2.3 Electrospinning protein and polymer blends
Electrospinning was carried out as previously described [10,11]. Briefly, initial solutions were loaded into a 5 mL syringe placed in an Aladdin programmable syringe pump (World Precision Instruments, Sarasota, FL) and a positive voltage was applied (Gamma High Voltage, Ormond Beach, FL). Solution was dispensed at a specified flow rate between 0.5 and 2 mL/hr and collected across a 20 cm working distance onto either a grounded aluminum sheet for characterization or onto clean glass coverslips for cell culture. Electrospinning was stopped when all solution had been dispensed from the 5 mL syringe. Meshes for fiber morphology characterization were mounted on aluminum stubs, sputter coated with gold (BALTEC, Los Angeles, CA) and imaged using a JEOL 6400 scanning electron microscope (SEM) with Orion image processing (JOEL USA, Acworth, GA).

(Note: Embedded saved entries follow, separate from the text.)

(* ===== verification/Window.v ===== *)
(** * Block windows, difficulty and past median time

    Models [src/consensus/src/processes/window.rs], [difficulty.rs] and
    [past_median_time.rs], and [model/stores/block_window_cache.rs]: the
    sampled windows of a block, their caches, the DAA score, the difficulty
    retarget (of the whole DAG and of one lane) and the past median time.

    A window is a [BinaryHeap<Reverse<SortableBlock>>]. Its iteration order is
    unspecified, so a window is a list in some order: [push] and [append] add
    elements, [peek] and [pop] find the least sortable block. *)

From stdpp Require Import base list gmap sorting.
From Stdlib Require Import ZArith Lia.
From S2P Require Import Prelude Tx ReachStore Reach Bytes Header Uint Ghostdag Pow.

Local Open Scope Z_scope.

(** ** Rule errors of headers

    The errors of [src/consensus/core/src/errors/block.rs] that the header
    pipeline returns. Text payloads are not kept. *)

Inductive RuleError : Type :=
| WrongBlockVersion (version expected : Z)
| UnknownPowAlgoId (id : Z)
| PalwAlgo4NotAccepted
| NonZeroEvmHeaderFieldsBeforeActivation
| NonZeroPalwHeaderFieldsBeforeActivation
| PalwComponentWorkMismatch (expected_hash_work expected_compute_work actual_hash_work actual_compute_work : Z)
| PalwComputeCapExhausted
| PalwSpamBaseStampTooWeak (required_bits actual_bits : Z)
| PalwSpamAccumulatorInvalid
| PalwSpamAccumulatorCommitmentMismatch (expected actual : Hash64)
| PalwSpamRateExceeded (prospective capacity : Z)
| PalwSpamDynamicStampTooWeak (required_bits actual_bits : Z)
| TimeTooFarIntoTheFuture (timestamp max_block_time : Z)
| NoParents
| TooManyParents (n limit : Z)
| OriginParent
| InvalidParentsRelation (a b : BlockHash)
| InvalidParent (parent : BlockHash)
| MissingParents (parents : list BlockHash)
| PruningViolation (pruning_point : BlockHash)
| UnexpectedHeaderDaaScore (expected actual : Z)
| UnexpectedHeaderBlueScore (expected actual : Z)
| UnexpectedHeaderBlueWork (expected actual : Z)
| UnexpectedDifficulty (hash : BlockHash) (actual expected : Z)
| TimeTooOld (timestamp past_median_time : Z)
| KnownInvalid
| MergeSetTooBig (size limit : Z)
| ViolatingBoundedMergeDepth
| InvalidPoW
| UnexpectedIndirectParents
| InsufficientDaaWindowSize (size : Z).

(** ** Bounded heaps *)

Abbreviation BlockWindowHeap := (list SortableBlock) (only parsing).

Definition sortable_lt (a b : SortableBlock) : bool := match sortable_cmp a b with Lt => true | _ => false end.

(** [peek] of the reversed heap: the least block. *)
Fixpoint peek (heap : BlockWindowHeap) : option SortableBlock :=
  match heap with
  | [] => None
  | b :: heap => match peek heap with None => Some b | Some m => Some (if sortable_lt m b then m else b) end
  end.
#[export] Instance sortable_eq_dec : EqDecision SortableBlock.
Proof. solve_decision. Defined.
Fixpoint remove_one (b : SortableBlock) (heap : BlockWindowHeap) : BlockWindowHeap :=
  match heap with [] => [] | x :: heap => if decide (x = b) then heap else x :: remove_one b heap end.
Definition pop (heap : BlockWindowHeap) : BlockWindowHeap :=
  match peek heap with None => heap | Some m => remove_one m heap end.

Record BoundedSizeBlockHeap := mkBounded {
  binary_heap : BlockWindowHeap;
  size_bound : nat;
}.
Definition bounded_new (bound : nat) : BoundedSizeBlockHeap := mkBounded [] bound.
Definition from_binary_heap (bound : nat) (heap : BlockWindowHeap) : BoundedSizeBlockHeap := mkBounded heap bound.
Definition reached_size_bound (h : BoundedSizeBlockHeap) : bool := (length (binary_heap h) =? size_bound h)%nat.

(** [*max >= r] on reversed blocks. *)
Definition can_push {E} (h : BoundedSizeBlockHeap) (b : SortableBlock) : outcome E bool :=
  if reached_size_bound h then m ← unwrap (peek (binary_heap h)); Ok (negb (sortable_lt b m)) else Ok true.

Definition try_push (h : BoundedSizeBlockHeap) (b : SortableBlock) : BoundedSizeBlockHeap * bool :=
  if reached_size_bound h then
    match peek (binary_heap h) with
    | Some m => if sortable_lt b m then (h, false) else (mkBounded (b :: pop (binary_heap h)) (size_bound h), true)
    | None => (mkBounded (b :: pop (binary_heap h)) (size_bound h), true)
    end
  else (mkBounded (b :: binary_heap h) (size_bound h), true).

Definition merge_ancestor_heap (h : BoundedSizeBlockHeap) (ancestor_heap : BlockWindowHeap) : BoundedSizeBlockHeap :=
  let heap := binary_heap h ++ ancestor_heap in
  mkBounded (Nat.iter (length heap - size_bound h) pop heap) (size_bound h).

(** ** The window manager *)

Inductive WindowType : Type := DifficultyWindow | MedianTimeWindow | VaryingWindow (size : nat).
Inductive SampledBlock : Type := Sampled (b : SortableBlock) | NonDaa (hash : BlockHash).

Record DaaWindow := mkDaaWindow {
  daa_window : BlockWindowHeap;
  daa_score : Z;
  mergeset_non_daa : gset BlockHash;
}.

Record SampledWindowManager (U : Type) := mkWindowManager {
  wm_gd : GhostdagManager U;
  block_window_cache_for_difficulty : gmap BlockHash BlockWindowHeap;
  block_window_cache_for_past_median_time : gmap BlockHash BlockWindowHeap;
  difficulty_window_size : nat;
  difficulty_sample_rate : Z;
  past_median_time_window_size : nat;
  past_median_time_sample_rate : Z;
  min_difficulty_window_size : nat;
  genesis_bits : Z;
  max_difficulty_target : list Z;
  target_time_per_block : Z;
}.
Arguments wm_gd {U}.
Arguments block_window_cache_for_difficulty {U}.
Arguments block_window_cache_for_past_median_time {U}.
Arguments difficulty_window_size {U}.
Arguments difficulty_sample_rate {U}.
Arguments past_median_time_window_size {U}.
Arguments past_median_time_sample_rate {U}.
Arguments min_difficulty_window_size {U}.
Arguments genesis_bits {U}.
Arguments max_difficulty_target {U}.
Arguments target_time_per_block {U}.
Arguments mkWindowManager {U}.

(** Store reads inside functions that return rule errors. *)
Definition no_err {E A} (m : outcome unit A) : outcome E A :=
  match m with Ok a => Ok a | Err _ => Panic | Panic => Panic | OutOfFuel => OutOfFuel end.

(** [u64::is_multiple_of]. *)
Definition is_multiple_of (a b : Z) : bool := if b =? 0 then a =? 0 else a mod b =? 0.

Section manager.
Context {U : Type} `{!ReachabilityService U} (wm : SampledWindowManager U).
Abbreviation gd := (wm_gd wm).

Definition get_daa_score (hash : BlockHash) : outcome unit Z := h ← get (headers_store gd) hash; mret (hdr_daa_score h).
Definition get_timestamp (hash : BlockHash) : outcome unit Z := h ← get (headers_store gd) hash; mret (hdr_timestamp h).
Definition get_blue_score (hash : BlockHash) : outcome unit Z := d ← get (ghostdag_store gd) hash; mret (blue_score d).
Definition get_blue_work (hash : BlockHash) : outcome unit Z := d ← get (ghostdag_store gd) hash; mret (blue_work d).

Definition window_size (t : WindowType) : nat :=
  match t with
  | DifficultyWindow => difficulty_window_size wm
  | MedianTimeWindow => past_median_time_window_size wm
  | VaryingWindow size => size
  end.
Definition sample_rate (t : WindowType) : Z :=
  match t with
  | DifficultyWindow => difficulty_sample_rate wm
  | MedianTimeWindow => past_median_time_sample_rate wm
  | VaryingWindow _ => 1
  end.
Definition cache_of (t : WindowType) : gmap BlockHash BlockWindowHeap :=
  match t with
  | DifficultyWindow => block_window_cache_for_difficulty wm
  | MedianTimeWindow => block_window_cache_for_past_median_time wm
  | VaryingWindow _ => ∅
  end.

Definition difficulty_full_window_size : outcome unit Z :=
  mul64 (Z.of_nat (difficulty_window_size wm)) (difficulty_sample_rate wm).
Definition lowest_daa_blue_score (d : GhostdagData) : outcome unit Z :=
  full ← difficulty_full_window_size; sub64 (Z.max (blue_score d) full) full.

(** The blocks of the merge set from the heaviest down, the selected parent
    first; [index] counts those within the DAA window. *)
Fixpoint sample_blocks (rate sp_daa_score threshold index : Z) (blocks : list SortableBlock) :
    outcome unit (list SampledBlock) :=
  match blocks with
  | [] => Ok []
  | block :: blocks =>
    score ← get_blue_score (sb_hash block);
    if score <? threshold then
      rest ← sample_blocks rate sp_daa_score threshold index blocks; Ok (NonDaa (sb_hash block) :: rest)
    else
      index ← add64 index 1;
      position ← add64 sp_daa_score index;
      rest ← sample_blocks rate sp_daa_score threshold index blocks;
      Ok (if is_multiple_of position rate then Sampled block :: rest else rest)
  end.
Definition sampled_mergeset_iterator (rate : Z) (d : GhostdagData) (selected_parent_blue_work : Z) :
    outcome unit (list SampledBlock) :=
  sp_daa_score ← get_daa_score (selected_parent d);
  threshold ← lowest_daa_blue_score d;
  merged ← descending_mergeset_without_selected_parent gd d;
  sample_blocks rate sp_daa_score threshold 0 (mkSortable (selected_parent d) selected_parent_blue_work :: merged).

(** With an inserter the whole merge set is visited; without one the loop stops
    at the first block that does not enter the heap. *)
Fixpoint push_all (heap : BoundedSizeBlockHeap) (non_daa : gset BlockHash) (blocks : list SampledBlock) :
    BoundedSizeBlockHeap * gset BlockHash :=
  match blocks with
  | [] => (heap, non_daa)
  | Sampled b :: blocks => push_all (try_push heap b).1 non_daa blocks
  | NonDaa hash :: blocks => push_all heap ({[hash]} ∪ non_daa) blocks
  end.
Fixpoint push_while (heap : BoundedSizeBlockHeap) (blocks : list SampledBlock) : BoundedSizeBlockHeap :=
  match blocks with
  | [] => heap
  | Sampled b :: blocks => let '(heap, pushed) := try_push heap b in if pushed then push_while heap blocks else heap
  | NonDaa _ :: blocks => push_while heap blocks
  end.

(** Down the selected chain until the window is complete. *)
Fixpoint window_loop (fuel : nat) (t : WindowType) (heap : BoundedSizeBlockHeap) (current : GhostdagData) :
    outcome RuleError BoundedSizeBlockHeap :=
  match fuel with
  | O => OutOfFuel
  | S fuel =>
    if bool_decide (selected_parent current = ORIGIN) then
      if reached_size_bound heap then Ok heap
      else Err (InsufficientDaaWindowSize (Z.of_nat (length (binary_heap heap))))
    else if bool_decide (selected_parent current = genesis_hash gd) then Ok heap
    else
      parent ← no_err (get (ghostdag_store gd) (selected_parent current));
      can ← can_push heap (mkSortable (selected_parent current) (blue_work parent));
      if negb can then Ok heap
      else
        blocks ← no_err (sampled_mergeset_iterator (sample_rate t) current (blue_work parent));
        let heap := push_while heap blocks in
        match cache_of t !! selected_parent current with
        | Some window => Ok (merge_ancestor_heap heap window)
        | None => window_loop fuel t heap parent
        end
  end.

Definition build_block_window (d : GhostdagData) (t : WindowType) :
    outcome RuleError (BlockWindowHeap * gset BlockHash) :=
  if (window_size t =? 0)%nat then Ok ([], ∅)
  else if bool_decide (selected_parent d = genesis_hash gd) then Ok ([], {[genesis_hash gd]})
  else if bool_decide (selected_parent d = ORIGIN) then Err (InsufficientDaaWindowSize 0)
  else
    sp_work ← no_err (get_blue_work (selected_parent d));
    match cache_of t !! selected_parent d with
    | Some window =>
      blocks ← no_err (sampled_mergeset_iterator (sample_rate t) d sp_work);
      let '(heap, non_daa) := push_all (from_binary_heap (window_size t) window) ∅ blocks in
      Ok (binary_heap heap, non_daa)
    | None =>
      blocks ← no_err (sampled_mergeset_iterator (sample_rate t) d sp_work);
      let '(heap, non_daa) := push_all (bounded_new (window_size t)) ∅ blocks in
      current ← no_err (get (ghostdag_store gd) (selected_parent d));
      heap ← window_loop (S (size (ghostdag_store gd))) t heap current;
      Ok (binary_heap heap, non_daa)
    end.
Definition block_window (d : GhostdagData) (t : WindowType) : outcome RuleError BlockWindowHeap :=
  '(window, _) ← build_block_window d t; Ok window.

(** ** DAA score *)

Definition calc_daa_score (d : GhostdagData) (non_daa : gset BlockHash) : outcome unit Z :=
  sp_daa_score ← get_daa_score (selected_parent d);
  n ← sub64 (Z.of_nat (mergeset_size d)) (Z.of_nat (size non_daa));
  add64 sp_daa_score n.
Definition calc_daa_score_and_mergeset_non_daa_blocks (d : GhostdagData) : outcome unit (Z * gset BlockHash) :=
  lowest ← lowest_daa_blue_score d;
  scores ← mapM (λ hash, s ← get_blue_score hash; mret (hash, s)) (unordered_mergeset d);
  let non_daa := list_to_set (fst <$> filter (λ p, p.2 < lowest) scores) in
  score ← calc_daa_score d non_daa;
  mret (score, non_daa).
Definition calc_daa_window (d : GhostdagData) (window : BlockWindowHeap) : outcome unit DaaWindow :=
  '(score, non_daa) ← calc_daa_score_and_mergeset_non_daa_blocks d; mret (mkDaaWindow window score non_daa).
Definition block_daa_window (d : GhostdagData) : outcome RuleError DaaWindow :=
  '(window, non_daa) ← build_block_window d DifficultyWindow;
  score ← no_err (calc_daa_score d non_daa);
  Ok (mkDaaWindow window score non_daa).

2.4 Characterization of fiber hydration
To characterize hydration of RBM and RBM-PCL blends, samples were hydrated using Dulbecco’s Modified Eagle Medium (DMEM) at 37°C in 5% CO2 for the specified time frame. Samples were removed and air dried, and residual liquid was removed by lyophilization. Samples were prepared for SEM as described above.
2.5 Embryonic stem cell culture
Human embryonic stem (huES16) cells (gift from Stemgent) were maintained in fully defined, feeder-free mTESR medium (Stemcell Tech, BC Canada). Media was completely changed daily. Cells were plated on 100% laminin nanofibers. On day 8, cells were fixed in 4% PFA, and stained with SSEAA-4 and DAPI (gift from Stemgent).
W4 mouse embryonic stem cells (gift from UVA) were seeded onto 10% laminin nanofibers and laminin film, 100% PCL nanofibers, and gelatin at a density of 50,000 cells per scaffold. Cells were maintained in DMEM containing high glucose, 15% fetal bovine serum, 2mM glutamine, 1% penicillin/streptomycin, 0.1mM non-essential amino acids, 1mM sodium pyruvate, 0.1mM B-mercaptoethanol (all from Life Technologies, Carlsbad, CA) and 103 units/mL ESGRO/LIF (Chemicon, Billerica, MA). Media was completely changed daily. At 4 and 8 days of growth without cell passaging, cells were stained with alkaline phosphatase to distinguish between undifferentiated cells (red) and differentiated cells (yellow).
2.6 PC 12 cell and tissue culture
PC12 cells were received from ATCC (CRL-1721, Manassas, VA) and maintained in DMEM: Nutrient Mixture F12 (DMEM/F12) supplemented with 10% horse serum, 5% fetal bovine serum (FBS), and 1% penicillin-streptomycin at 37°C in 5% CO2 (Life Technologies). To establish the benefit of RBM for cell attachment, PC12 cells were plated at 50,000 cells/cm2 in serum-free DMEM/F12 onto coverslips covered with RBM or RBM-PCL nanofibers. After 2 hours of incubation, surfaces were washed gently with PBS to remove non-adherent cells. In order to increase counting accuracy, a calcein AM (Life Technologies) solution (10 µM) was added to the media and incubated at 37°C for 40 minutes. The calcein AM solution was then washed off the surfaces and the cells were imaged using an upright Zeiss Axioskop 2 (Zeiss, Germany). The cell-covered area of each image was quantified using the ImageJ threshold function, and the diameter of at least 30 cells per image was measured using ImageJ’s measurement tool. From this analysis, mean cell diameter and area of cell coverage were used to calculate the number of cells per field of view.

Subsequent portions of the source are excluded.